CIDR/Molecular Correlates: This study genotyped archived blood samples from colorectal cancer cases participating in clinical trials. The goals of this project were to identify genetic variants associated with survival outcomes treatment and treatment-related severe adverse events among patients with colorectal cancer. Another goal was to examine the impact of adding information on germline genetic loci to existing prognostic models.

MOSAIC: Multicenter International Study of Oxaliplatin/ 5FU-LV in the Adjuvant Treatment of Colon Cancer (MOSAIC). A randomized, open label efficacy trial to evaluate the FOLFOX regimen versus LV5FU2 in the adjuvant treatment of stage II and III colon cancer. The primary end point was disease-free survival.

CPT.ES1.604: Randomized phase 3 study of weekly irinotecan plus high-dose 5-fluorouracil (FUIRI) versus biweekly irinotecan plus 5-fluorouracil/leucovorin (FOLFIRI) as first-line chemotherapy for patients with metastatic CRC. The aim of this study was to demonstrate that a regimen without leucovorin (LV) (FUIRI) is not inferior to the standard FOLFIRI (response rate).

03-TTD-01: The purpose of this phase III, multicenter, randomized, open-label study is to evaluate the safety and efficacy of combination therapy with capecitabine and oxaliplatin (XELOX) vs. oxaliplatin and 5-fluorouracil in continous infusion (5-FU CI) as first line treatment in advanced or metastatic colorectal cancer. The primary outcome measure is time to disease progression. Secondary outcome measures are to determine safety of combination, objective response rate, time to onset of response, duration of response, time to treatment failure, one year survival time, and overall survival time.

03-TTD-01: The purpose of this phase III, multicenter, randomized, open-label study is to evaluate the safety and efficacy of combination therapy with capecitabine and oxaliplatin (XELOX) vs. oxaliplatin and 5-fluorouracil in continous infusion (5-FU CI) as first line treatment in advanced or metastatic colorectal cancer. The primary outcome measure is time to disease progression. Secondary outcome measures are to determine safety of combination, objective response rate, time to onset of response, duration of response, time to treatment failure, one year survival time, and overall survival time.

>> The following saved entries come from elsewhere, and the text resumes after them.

(** X11.  Conversely the lookup inside [patchify_and_embed] returns when
    every effective caption length is below [axes_lens[0]] and no image
    has more than [axes_lens[1]] rows or [axes_lens[2]] columns of patches
    (both lengths at least 1); its result has one row per token of the
    packed sequence. *)
Theorem pack_lookup_in_range {A F E : Type} (zero_e : E)
    (cis : F -> nat -> nat -> nat -> E) (rope : RopeEmbedder.t F E)
    (dev : device) (p : nat) (imgs : list (tensor A)) (cap_mask : tensor bool)
    (ln : lengths) (pos : tensor nat) (d0 d1 d2 L0 L1 L2 : nat) :
  RopeEmbedder.tables rope
  = RopeEmbedder.precompute_freqs_cis F E zero_e cis
      (RopeEmbedder.axes_dims rope) (RopeEmbedder.axes_lens rope)
      (RopeEmbedder.theta rope) ->
  RopeEmbedder.axes_dims rope = [d0; d1; d2] ->
  RopeEmbedder.axes_lens rope = [L0; L1; L2] ->
  pack_lengths p p imgs cap_mask = Some ln ->
  pack_position_ids p p ln = Some pos ->
  0 < L1 -> 0 < L2 ->
  (forall i cap H W,
     nth_error (l_effective_cap_len ln) i = Some cap ->
     nth_error (img_sizes ln) i = Some (H, W) ->
     cap < L0 /\ H / p <= L1 /\ W / p <= L2) ->
  exists fc,
    snd (RopeEmbedder.call zero_e rope dev pos) = Some fc
    /\ shape fc = [length imgs; max_seq_len ln;
                   half_dim d0 + half_dim d1 + half_dim d2].
Proof.
  intros Htab Hdims Hlens Hln Hpos P1 P2 Hbound.
  destruct (pack_lengths_spec _ imgs cap_mask ln Hln)
    as (Hp & Hb & _ & Hlsz & _ & Himg & _ & Hmax).
  destruct (pack_position_ids_inv _ ln Hp Himg Hmax pos Hpos)
    as (Hsh & Hk & Hcell).
  assert (Hin : forall b s i e, b < bsz ln -> s < max_seq_len ln ->
            nth_error (RopeEmbedder.axes_lens rope) i = Some e ->
            i < length (RopeEmbedder.axes_dims rope) ->
            tget 0 pos [b; s; i] < e).
  { intros b s i e Hb' Hs' He Hi. rewrite Hdims in Hi. cbn [length] in Hi.
    rewrite Hcell by lia.
    replace (b <? bsz ln) with true by (symmetry; now apply Nat.ltb_lt).
    destruct (nth_error (l_effective_cap_len ln) b) as [cap|] eqn:Hc.
    2:{ apply nth_error_None in Hc. lia. }
    destruct (nth_error (img_sizes ln) b) as [[H W]|] eqn:Hs.
    2:{ apply nth_error_None in Hs. lia. }
    destruct (Hbound b cap H W Hc Hs) as (B0 & B1 & B2).
    destruct (position_id_cell_bound p ln b s cap H W L0 L1 L2
                Hc Hs B0 B1 B2 P1 P2) as (C0 & C1 & C2).
    rewrite Hlens in He.
    destruct i as [|[|[|i]]]; [| | |lia]; cbn [nth_error] in He;
      injection He as <-; assumption. }
  assert (Hl : length (RopeEmbedder.axes_dims rope)
               <= length (RopeEmbedder.axes_lens rope))
    by (rewrite Hdims, Hlens; cbn; lia).
  assert (HK : length (RopeEmbedder.axes_dims rope) <= 3)
    by (rewrite Hdims; cbn; lia).
  assert (Hne : RopeEmbedder.axes_dims rope <> []) by (rewrite Hdims; discriminate).
  rewrite (call_in_range F E zero_e cis rope dev pos (bsz ln) (max_seq_len ln) 3
             Htab Hsh Hl HK Hne Hin).
  rewrite (cat_last_parts zero_e _ (bsz ln) (max_seq_len ln)).
  - eexists. split; [reflexivity|]. cbn [shape tabulate].
    rewrite (parts_width F E zero_e rope pos (bsz ln) (max_seq_len ln)).
    rewrite Hdims, Hb. cbn [map list_sum fold_right]. do 3 f_equal. lia.
  - rewrite Hdims. discriminate.
  - apply parts_shape.
Qed.

(** The hypotheses of [forward_caption_limit] at a caption of three tokens
    and a caption axis of three rows. *)
Lemma forward_caption_limit_witness :
  snd (forward 0%Z (0, 0, 0) scenario_lumina cpu (ImgList [scenario_image])
         scenario_t scenario_cap_feats long_cap_mask) = None.
Proof.
  apply (forward_caption_limit 0%Z (0, 0, 0) tag_cis scenario_lumina cpu
           (ImgList [scenario_image]) scenario_t scenario_cap_feats
           long_cap_mask [scenario_image] 0 scenario_image 4 4 4 [] [3] 3 4 3);
    try reflexivity; cbn; lia.
Defined.

(** The hypotheses of [pack_lookup_in_range] at the scenario. *)
Lemma pack_lookup_in_range_witness :
  exists fc,
    snd (RopeEmbedder.call (0, 0, 0) (rope_embedder scenario_lumina) cpu
           scenario_position_ids) = Some fc
    /\ shape fc = [length [scenario_image]; max_seq_len scenario_lengths;
                   half_dim 4 + half_dim 6 + half_dim 6].
Proof.
  apply (pack_lookup_in_range (0, 0, 0) tag_cis (rope_embedder scenario_lumina)
           cpu 2 [scenario_image] scenario_cap_mask scenario_lengths
           scenario_position_ids 4 6 6 3 2 2);
    try reflexivity; try lia.
  intros i cap H W Hc Hs.
  destruct i as [|i]; [|destruct i; discriminate].
  injection Hc as <-. injection Hs as <- <-. cbn. lia.
Defined.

N0147: Randomized phase III clinical trial for adjuvant therapy in stage III colon cancer patients enrolled at institutions across North America. Originally designed to compare three different chemotherapy regimens, and then later expanded to evaluate adding cetuximab to each original arm (leading to six total arms). Further modification later added pre-screening for KRAS mutation status, with the resulting goal to assess the potential benefit of cetuximab added to the modified sixth version of the FOLFOX regimen (mFOLFOX6) in patients with resected stage III wild-type KRAS colon cancer. Main outcome of interest is disease-free survival in patients with wild-type KRAS, while secondary end points included overall survival and toxicity.

N9741: Randomized phase III trial to compare the effectiveness of various combination chemotherapy regimens in treating patients who have advanced, recurrent, or metastatic colorectal cancer that cannot be treated with surgery or radiation therapy.

C-08: A Phase III Clinical Trial Comparing Infusional 5-Fluorouracil (5-FU), Leucovorin, and Oxaliplatin (mFOLFOX6) Every Two Weeks With Bevacizumab to the Same Regimen Without Bevacizumab For the Treatment of Patients With Resected Stages II and III Carcinoma of the Colon. The primary aim of the trial was to compare the relative efficacy of mFOLFOX6 + bevacizumab with that of mFOLFOX6 alone in prolonging disease-free survival and the secondary aim was to compare the relative efficacy of mFOLFOX6 + bevacizumab with that of mFOLFOX6 alone in prolonging survival.